● ASSIGNMENT: As the answer, set down the lines below from the one containing "(l' = [] \/ exists" through the one containing "Lemma vfs_write_out_of_bounds s", exactly and inclusively, and no others.

● THE RECORDS:
Lemma concat_spec m dest src l1 l2 fuel : cstr m dest l1 -> cstr m src l2 ->
  (length l1 < fuel)%nat -> (length l2 < fuel)%nat ->
  dest + len l1 + len l2 < src \/ src + len l2 < dest ->
  exists m', string_concat fuel m dest src = Some m' /\ cstr m' dest (l1 ++ l2) /\
    same_out m m' (dest + len l1) (len l2 + 1).
Proof.
  intros H1 H2 Hf1 Hf2 Hd. unfold string_concat. rewrite (end_spec m dest l1) by done.
  destruct (copy_spec m (dest + len l1) src l2 fuel) as (m' & -> & Hc & Hs); [done|done|lia|].
  exists m'. split; [done|]. split; [|done]. revert Hc. rewrite !cstr_bytes, bytes_app, Forall_app. rewrite cstr_bytes in H1.
  intros (B2 & F2 & E). destruct H1 as (B1 & F1 & _). split; [split; [|done]|].
  - apply (bytes_same m); [|done]. intros b Hb. apply Hs. lia.
  - split; [done|]. rewrite length_app. rewrite <- E. f_equal. lia.
Qed.

(** *** Tokens *)

(** What a string splits into at the delimiters, empty pieces left out. *)
Fixpoint pieces (d : Z -> bool) (l : list Z) : list (list Z) :=
  match l with
  | [] => [[]]
  | c :: l => if d c then [] :: pieces d l
              else match pieces d l with p :: ps => (c :: p) :: ps | [] => [[c]] end
  end.
Definition tokens (d : Z -> bool) (l : list Z) : list (list Z) := filter (fun p => p <> []) (pieces d l).

Definition is_in (ds : list Z) (c : Z) : bool := existsb (Z.eqb c) ds.

Lemma pieces_token d t c r : Forall (fun v => d v = false) t -> d c = true -> pieces d (t ++ c :: r) = t :: pieces d r.
Proof.
  intros Ht Hc. induction Ht as [|v t Hv _ IH]; cbn [app pieces]; [by rewrite Hc|]. by rewrite Hv, IH.
Qed.
Lemma pieces_last d t : Forall (fun v => d v = false) t -> pieces d t = [t].
Proof. intros Ht. induction Ht as [|v t Hv _ IH]; cbn [pieces]; [done|]. by rewrite Hv, IH. Qed.
Lemma tokens_skip d pre l : Forall (fun v => d v = true) pre -> tokens d (pre ++ l) = tokens d l.
Proof. intros H. unfold tokens. induction H as [|v pre Hv _ IH]; cbn [app pieces]; [done|]. rewrite Hv. exact IH. Qed.
Lemma tokens_token d t c r : t <> [] -> Forall (fun v => d v = false) t -> d c = true ->
  tokens d (t ++ c :: r) = t :: tokens d r.
Proof. intros Hn Ht Hc. unfold tokens. rewrite pieces_token by done. by rewrite filter_cons_True. Qed.
Lemma tokens_last d t : t <> [] -> Forall (fun v => d v = false) t -> tokens d t = [t].
Proof. intros Hn Ht. unfold tokens. rewrite pieces_last by done. by rewrite filter_cons_True. Qed.

(** Leading delimiters, and the token that follows. *)
Lemma split_while (d : Z -> bool) l : exists pre l', l = pre ++ l' /\ Forall (fun v => d v = true) pre /\
  (l' = [] \/ exists c r, l' = c :: r /\ d c = false).
Proof.
  induction l as [|c l (pre & l' & -> & Hp & Hl)]; [by exists [], []; auto|].
  destruct (d c) eqn:E.
  - exists (c :: pre), l'. split; [done|]. split; [by constructor|done].
  - exists [], (c :: pre ++ l'). split; [done|]. split; [done|]. right. eauto.
Qed.
(** A write that starts beyond the end of the file array is not refused: the clipped
    size wraps around, and the first byte already goes outside the array. *)
Lemma vfs_write_out_of_bounds s r f offset size src : tree s r -> used f s = true -> n_type (node_at f s) = NODE_FILE ->
  VFS_MAX_FILE_SIZE < offset -> 0 < size -> offset + size < 2 ^ 32 -> vfs_write (Some f) offset size src s = None.
Proof.
  intros Ht Hf Hty Ho Hs Hsum. pose proof (tr_node _ _ Ht f Hf) as [_ _ Hops _ _ _]. change VFS_MAX_FILE_SIZE with 4096 in *.
  unfold vfs_write, has_ops. rewrite Hops. unfold ramfs_write. cbv zeta. rewrite decide_False by congruence.
  change VFS_MAX_FILE_SIZE with 4096. rewrite (u32_small (offset + size)) by (unfold is_u32; lia).
  rewrite (proj2 (Z.ltb_lt 4096 (offset + size))) by lia.
  assert (u32 (4096 - offset) = 2 ^ 32 + 4096 - offset) as Eu by (unfold u32; symmetry; apply (Z.mod_unique _ _ (-1)); lia).
  rewrite Eu.
  replace (Z.to_nat (2 ^ 32 + 4096 - offset)) with (S (Z.to_nat (2 ^ 32 + 4095 - offset))) by lia. cbn [write_loop].
  rewrite (u32_small offset) by (unfold is_u32; lia). change VFS_MAX_FILE_SIZE with 4096. by rewrite (proj2 (Z.ltb_ge _ _)) by lia.
Qed.

(** Lookups in a directory a node was created in. *)
Lemma made_find s s2 r p c name type : tree s r -> is_dir s p -> name_ok name -> made s s2 r p c name type ->
  is_dir s2 p /\ vfs_find_node (Some p) name s2 = Some c /\
  forall n, n <> name -> Forall (fun v => 0 < v) n -> vfs_find_node (Some p) n s2 = vfs_find_node (Some p) n s.
Proof.
  intros Ht Hp Hn [Ht2 Hfree (Nn & _) He Ho]. assert (p <> c) as Hpc by (intros ->; destruct Hp; congruence).
  assert (entries s2 p = entries s p ++ [Some c]) as Ep by (by rewrite He, decide_True).
  assert (is_dir s2 p) as Hp2 by (destruct (Ho p Hpc) as (E1 & _ & E2 & _); unfold is_dir; by rewrite E1, E2). split; [done|]. split.
  - apply (find_iff s2 r p name c Ht2 Hp2 (proj2 Hn)). split; [|done]. split; [done|]. rewrite Ep, elem_of_app, list_elem_of_singleton. by right.
  - intros n Hne Hnp. apply (find_ext s s2 r p n); [done..|]. intros x. unfold child. rewrite Ep, elem_of_app, list_elem_of_singleton.
    destruct (decide (x = c)) as [->|Hx].
    + rewrite Nn. split; [|by intros [_ <-]]. intros [Hc _]. destruct (child_facts s r Ht p c Hc). congruence.
    + destruct (Ho x Hx) as (_ & -> & _). split; [tauto|]. intros [[_ [H|[= ->]]] E]; [tauto|done].
Qed.

(** Lookups after a removal. *)
Lemma removed_child s r p name c : tree s r -> is_dir s p -> Forall (fun v => 0 < v) name -> vfs_find_node (Some p) name s = Some c ->
  exists s3, vfs_remove_child (Some p) name s = (0, s3) /\ tree s3 r /\ used c s3 = false /\ c <> p /\
    (forall d, is_dir s3 d <-> is_dir s d /\ d <> c) /\
    (forall d x, child s3 d x <-> child s d x /\ d <> c /\ x <> c) /\
    forall j, n_name (node_at j s3) = n_name (node_at j s) /\ n_type (node_at j s3) = n_type (node_at j s).
Proof.
  intros Ht Hp Hn Hf. pose proof (proj1 (find_iff s r p name c Ht Hp Hn) Hf) as [Hc En].
  destruct (find_child p name s) as [[i e]|] eqn:E; [|by destruct (proj1 (find_child_None s r Ht p name Hp Hn) E c Hc)].
  destruct (find_child_Some s r Ht p name i e Hp Hn E) as (c' & -> & Hi & Hc' & En').
  pose proof (proj2 (find_iff s r p name c' Ht Hp Hn) (conj Hc' En')) as F2. assert (c' = c) as -> by congruence.
  pose proof (detach_dir s r p name i c Ht Hp Hn E) as Hdir. destruct (child_facts s r Ht p c Hc) as (_ & _ & _ & Hcp & _).
  exists (detach s p name). split; [by apply (detach_eq s p name i c)|]. split; [exact (detach_tree s r p name i c Ht Hp Hn E)|].
  split; [by rewrite (detach_used s r p name i c Ht Hp Hn E), decide_True|]. split; [done|]. split; [exact Hdir|]. split.
  2:{ intros j. by destruct (detach_fields s r p name i c Ht Hp Hn E j) as (-> & -> & _). }
  intros d x. split.
  - intros [Hd Hx]. apply Hdir in Hd as [Hd Hdc]. split; [|split; [done|by apply (detach_gone s r p name i c Ht Hp Hn E d x Hx)]]. split; [done|].
    rewrite (detach_entries s r p name i c Ht Hp Hn E) in Hx. destruct (decide (d = p)) as [->|]; [by apply list_elem_of_delete_inv in Hx|done].
  - intros [[Hd Hx] [Hdc Hne]]. split; [by apply Hdir|]. rewrite (detach_entries s r p name i c Ht Hp Hn E). destruct (decide (d = p)) as [->|]; [|done].
    apply list_elem_of_lookup in Hx as [j Hj]. apply list_elem_of_lookup. assert (j <> i) as Hji by congruence.
    destruct (decide (j < i)%nat); [exists j|exists (pred j)]; rewrite list_lookup_delete.
    + by rewrite decide_True.
    + rewrite decide_False by lia. by replace (S (pred j)) with j by lia.
Qed.
Lemma removed_find s r p name c : tree s r -> is_dir s p -> Forall (fun v => 0 < v) name ->
  vfs_find_node (Some p) name s = Some c ->
  exists s3, vfs_remove_child (Some p) name s = (0, s3) /\ tree s3 r /\ is_dir s3 p /\ used c s3 = false /\
    vfs_find_node (Some p) name s3 = None /\
    forall n, n <> name -> Forall (fun v => 0 < v) n -> vfs_find_node (Some p) n s3 = vfs_find_node (Some p) n s.
Proof.
  intros Ht Hp Hn Hf. destruct (removed_child s r p name c Ht Hp Hn Hf) as (s3 & E & Ht3 & Hu & Hcp & Hdir & Hch & Hfl).
  assert (is_dir s3 p) as Hp3 by (by apply Hdir). exists s3. repeat (split; [done|]). split.
  - destruct (vfs_find_node (Some p) name s3) as [x|] eqn:Ex; [|done]. apply (find_iff s3 r p name x Ht3 Hp3 Hn) in Ex as [Hx Ex].
    apply Hch in Hx as (Hx & _ & Hne). destruct (Hfl x) as [F _]. rewrite F in Ex.
    pose proof (proj2 (find_iff s r p name x Ht Hp Hn) (conj Hx Ex)) as F2. congruence.
  - intros n Hne Hnp. apply (find_ext s _ r p n); [done..|]. intros x. destruct (Hfl x) as (-> & _). rewrite Hch.
    apply (find_iff s r p name c Ht Hp Hn) in Hf as [_ En].
    split; [intros [Hx Ex]; split; [split; [done|split; [done|]]|done]; intros ->; congruence|tauto].
Qed.

(** Creating, looking up and removing an entry. In a directory with room, a node
    created under a free name is found under that name; every other name still leads
    where it led. Removing it frees its node, makes the name free again and leaves every
    other name leading where it led. *)
Theorem vfs_create_find_remove s r p name type :
  tree s r -> is_dir s p -> name_ok name -> next_inode s + 1 < 2 ^ 32 -> vfs_find_node (Some p) name s = None ->
  n_count (node_at p s) < VFS_MAX_CHILDREN -> (exists i, (i < VFS_MAX_NODES)%nat /\ used i s = false) ->
  exists c s1 s2 s3, vfs_create_node name type s = Some (Some c, s1) /\ vfs_add_child (Some p) (Some c) s1 = (0, s2) /\
    vfs_find_node (Some p) name s2 = Some c /\ n_type (node_at c s2) = type /\
    vfs_remove_child (Some p) name s2 = (0, s3) /\ vfs_find_node (Some p) name s3 = None /\ used c s3 = false /\
    forall n, n <> name -> Forall (fun v => 0 < v) n ->
      vfs_find_node (Some p) n s2 = vfs_find_node (Some p) n s /\ vfs_find_node (Some p) n s3 = vfs_find_node (Some p) n s.
Proof.
  intros Ht Hp Hn Hx Hf Hct (i & Hi & Hu). destruct (create_in_dir_spec s r p name type Ht Hp Hn Hx Hf) as (c & s1 & E & _ & H).
  destruct c as [c|]; [|destruct H as [_ H]; rewrite (H i Hi) in Hu; done]. rewrite (proj2 (Z.ltb_lt _ _) Hct) in H.
  destruct H as (s2 & E2 & Hm). destruct (made_find s s2 r p c name type Ht Hp Hn Hm) as (Hp2 & F & Fo).
  destruct (removed_find s2 r p name c (mk_tree _ _ _ _ _ _ _ Hm) Hp2 (proj2 Hn) F) as (s3 & E3 & _ & _ & Hu3 & F3 & Fo3).
  exists c, s1, s2, s3. split; [done|]. split; [done|]. split; [done|].
  split; [apply (mk_node _ _ _ _ _ _ _ Hm)|]. split; [done|]. split; [done|]. split; [done|].
  intros n Hne Hnp. rewrite Fo3 by done. split; by apply Fo.
Qed.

● RESPONSE TO THE TASK:
  (l' = [] \/ exists c r, l' = c :: r /\ d c = false).
Proof.
  induction l as [|c l (pre & l' & -> & Hp & Hl)]; [by exists [], []; auto|].
  destruct (d c) eqn:E.
  - exists (c :: pre), l'. split; [done|]. split; [by constructor|done].
  - exists [], (c :: pre ++ l'). split; [done|]. split; [done|]. right. eauto.
Qed.
(** A write that starts beyond the end of the file array is not refused: the clipped
    size wraps around, and the first byte already goes outside the array. *)
Lemma vfs_write_out_of_bounds s r f offset size src : tree s r -> used f s = true -> n_type (node_at f s) = NODE_FILE ->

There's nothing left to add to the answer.